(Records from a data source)
(* ===== verification/VmFree.v ===== *)
(** * Freeing an address space

    The specifications of [freewalk] and [uvmfree]
    (src/xv6-os/kernel/vm.c): every page and every table of an address space
    goes back to the free list. *)
From S2P Require Import Prelude CString Spinlock Layout Kalloc Vm VmTable VmMap VmAlloc VmCopy.

Section VmFree.
Context {LY : Layout} {LYok : LayoutOk}.

(** ** The tables of a tree *)

Fixpoint children (f : Z -> list Z) (k : nat) (i : Z) : list Z :=
  match k with
  | O => []
  | S k => f i ++ children f k (i + 1)
  end.

(** The tables of the tree at [t] of level [L], in the order in which
    [freewalk] frees them. *)
Fixpoint table_list (L : nat) (m : mem) (t : Z) : list Z :=
  match L with
  | O => [t]
  | S L =>
      children (fun i => let v := ld64 m (t + 8 * i) in
                         if pte_valid v then table_list L m (PTE2PA v) else []) 512 0 ++ [t]
  end.

Definition subtree (L : nat) (m : mem) (t i : Z) : list Z :=
  let v := ld64 m (t + 8 * i) in
  if pte_valid v then table_list L m (PTE2PA v) else [].

Lemma table_list_S L m t : table_list (S L) m t = children (subtree L m t) 512 0 ++ [t].
Proof. reflexivity. Qed.
#[local] Opaque children.

(** A tree without leaves: the entries of the lowest tables are not valid,
    the valid ones above have no permissions. *)
Fixpoint tree_ok (L : nat) (m : mem) (t : Z) : Prop :=
  valid_page t /\
  forall i, 0 <= i < 512 -> let v := ld64 m (t + 8 * i) in
    match L with
    | O => pte_valid v = false
    | S L => pte_valid v = true -> Z.land v rwx = 0 /\ tree_ok L m (PTE2PA v)
    end.

Lemma children_elem f k i q :
  q ∈ children f k i <-> exists j, i <= j < i + Z.of_nat k /\ q ∈ f j.
Proof.
  #[local] Transparent children.
  revert i. induction k as [|k IH]; intros i; cbn [children].
  - rewrite elem_of_nil. split; [done|]. intros (j & ? & _). lia.
  - rewrite elem_of_app, IH. split.
    + intros [H|(j & ? & H)]; [exists i|exists j]; (split; [lia|done]).
    + intros (j & Hj & H). destruct (decide (j = i)) as [->|]; [by left|right].
      exists j. split; [lia|done].
  #[local] Opaque children.
Qed.

Lemma children_ext f g k i :
  (forall j, i <= j < i + Z.of_nat k -> f j = g j) -> children f k i = children g k i.
Proof.
  #[local] Transparent children.
  revert i. induction k as [|k IH]; intros i H; cbn [children]; [done|].
  rewrite H by lia. f_equal. apply IH. intros j Hj. apply H. lia.
  #[local] Opaque children.
Qed.

Lemma children_NoDup f k i :
  (forall j, i <= j < i + Z.of_nat k -> NoDup (f j)) ->
  (forall j j' q, i <= j < j' -> j' < i + Z.of_nat k -> q ∈ f j -> q ∈ f j' -> False) ->
  NoDup (children f k i).
Proof.
  #[local] Transparent children.
  revert i. induction k as [|k IH]; intros i H1 H2; cbn [children]; [constructor|].
  apply NoDup_app. split_and!; [apply H1; lia| |].
  - intros q Hq (j & Hj & Hq')%children_elem. apply (H2 i j q); (done || lia).
  - apply IH; [intros j Hj; apply H1; lia|]. intros j j' q Hj Hj' Hq Hq'.
    apply (H2 j j' q); (done || lia).
  #[local] Opaque children.
Qed.

Lemma table_list_self L m t : t ∈ table_list L m t.
Proof.
  destruct L; cbn [table_list]; [by left|]. rewrite elem_of_app, list_elem_of_singleton. auto.
Qed.

Lemma subtree_in L m t i q :
  0 <= i < 512 -> q ∈ subtree L m t i -> q ∈ table_list (S L) m t.
Proof.
  intros Hi Hq. rewrite table_list_S, elem_of_app. left. apply children_elem. exists i.
  split; [lia|done].
Qed.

- _TO DO_: Please give back all of the records exactly as written.

- _PROBLEM SOLUTION_:
(* ===== verification/VmFree.v ===== *)
(** * Freeing an address space

    The specifications of [freewalk] and [uvmfree]
    (src/xv6-os/kernel/vm.c): every page and every table of an address space
    goes back to the free list. *)
From S2P Require Import Prelude CString Spinlock Layout Kalloc Vm VmTable VmMap VmAlloc VmCopy.

Section VmFree.
Context {LY : Layout} {LYok : LayoutOk}.

(** ** The tables of a tree *)

Fixpoint children (f : Z -> list Z) (k : nat) (i : Z) : list Z :=
  match k with
  | O => []
  | S k => f i ++ children f k (i + 1)
  end.

(** The tables of the tree at [t] of level [L], in the order in which
    [freewalk] frees them. *)
Fixpoint table_list (L : nat) (m : mem) (t : Z) : list Z :=
  match L with
  | O => [t]
  | S L =>
      children (fun i => let v := ld64 m (t + 8 * i) in
                         if pte_valid v then table_list L m (PTE2PA v) else []) 512 0 ++ [t]
  end.

Definition subtree (L : nat) (m : mem) (t i : Z) : list Z :=
  let v := ld64 m (t + 8 * i) in
  if pte_valid v then table_list L m (PTE2PA v) else [].

Lemma table_list_S L m t : table_list (S L) m t = children (subtree L m t) 512 0 ++ [t].
Proof. reflexivity. Qed.
#[local] Opaque children.

(** A tree without leaves: the entries of the lowest tables are not valid,
    the valid ones above have no permissions. *)
Fixpoint tree_ok (L : nat) (m : mem) (t : Z) : Prop :=
  valid_page t /\
  forall i, 0 <= i < 512 -> let v := ld64 m (t + 8 * i) in
    match L with
    | O => pte_valid v = false
    | S L => pte_valid v = true -> Z.land v rwx = 0 /\ tree_ok L m (PTE2PA v)
    end.

Lemma children_elem f k i q :
  q ∈ children f k i <-> exists j, i <= j < i + Z.of_nat k /\ q ∈ f j.
Proof.
  #[local] Transparent children.
  revert i. induction k as [|k IH]; intros i; cbn [children].
  - rewrite elem_of_nil. split; [done|]. intros (j & ? & _). lia.
  - rewrite elem_of_app, IH. split.
    + intros [H|(j & ? & H)]; [exists i|exists j]; (split; [lia|done]).
    + intros (j & Hj & H). destruct (decide (j = i)) as [->|]; [by left|right].
      exists j. split; [lia|done].
  #[local] Opaque children.
Qed.

Lemma children_ext f g k i :
  (forall j, i <= j < i + Z.of_nat k -> f j = g j) -> children f k i = children g k i.
Proof.
  #[local] Transparent children.
  revert i. induction k as [|k IH]; intros i H; cbn [children]; [done|].
  rewrite H by lia. f_equal. apply IH. intros j Hj. apply H. lia.
  #[local] Opaque children.
Qed.

Lemma children_NoDup f k i :
  (forall j, i <= j < i + Z.of_nat k -> NoDup (f j)) ->
  (forall j j' q, i <= j < j' -> j' < i + Z.of_nat k -> q ∈ f j -> q ∈ f j' -> False) ->
  NoDup (children f k i).
Proof.
  #[local] Transparent children.
  revert i. induction k as [|k IH]; intros i H1 H2; cbn [children]; [constructor|].
  apply NoDup_app. split_and!; [apply H1; lia| |].
  - intros q Hq (j & Hj & Hq')%children_elem. apply (H2 i j q); (done || lia).
  - apply IH; [intros j Hj; apply H1; lia|]. intros j j' q Hj Hj' Hq Hq'.
    apply (H2 j j' q); (done || lia).
  #[local] Opaque children.
Qed.

Lemma table_list_self L m t : t ∈ table_list L m t.
Proof.
  destruct L; cbn [table_list]; [by left|]. rewrite elem_of_app, list_elem_of_singleton. auto.
Qed.

Lemma subtree_in L m t i q :
  0 <= i < 512 -> q ∈ subtree L m t i -> q ∈ table_list (S L) m t.
Proof.
  intros Hi Hq. rewrite table_list_S, elem_of_app. left. apply children_elem. exists i.
  split; [lia|done].
Qed.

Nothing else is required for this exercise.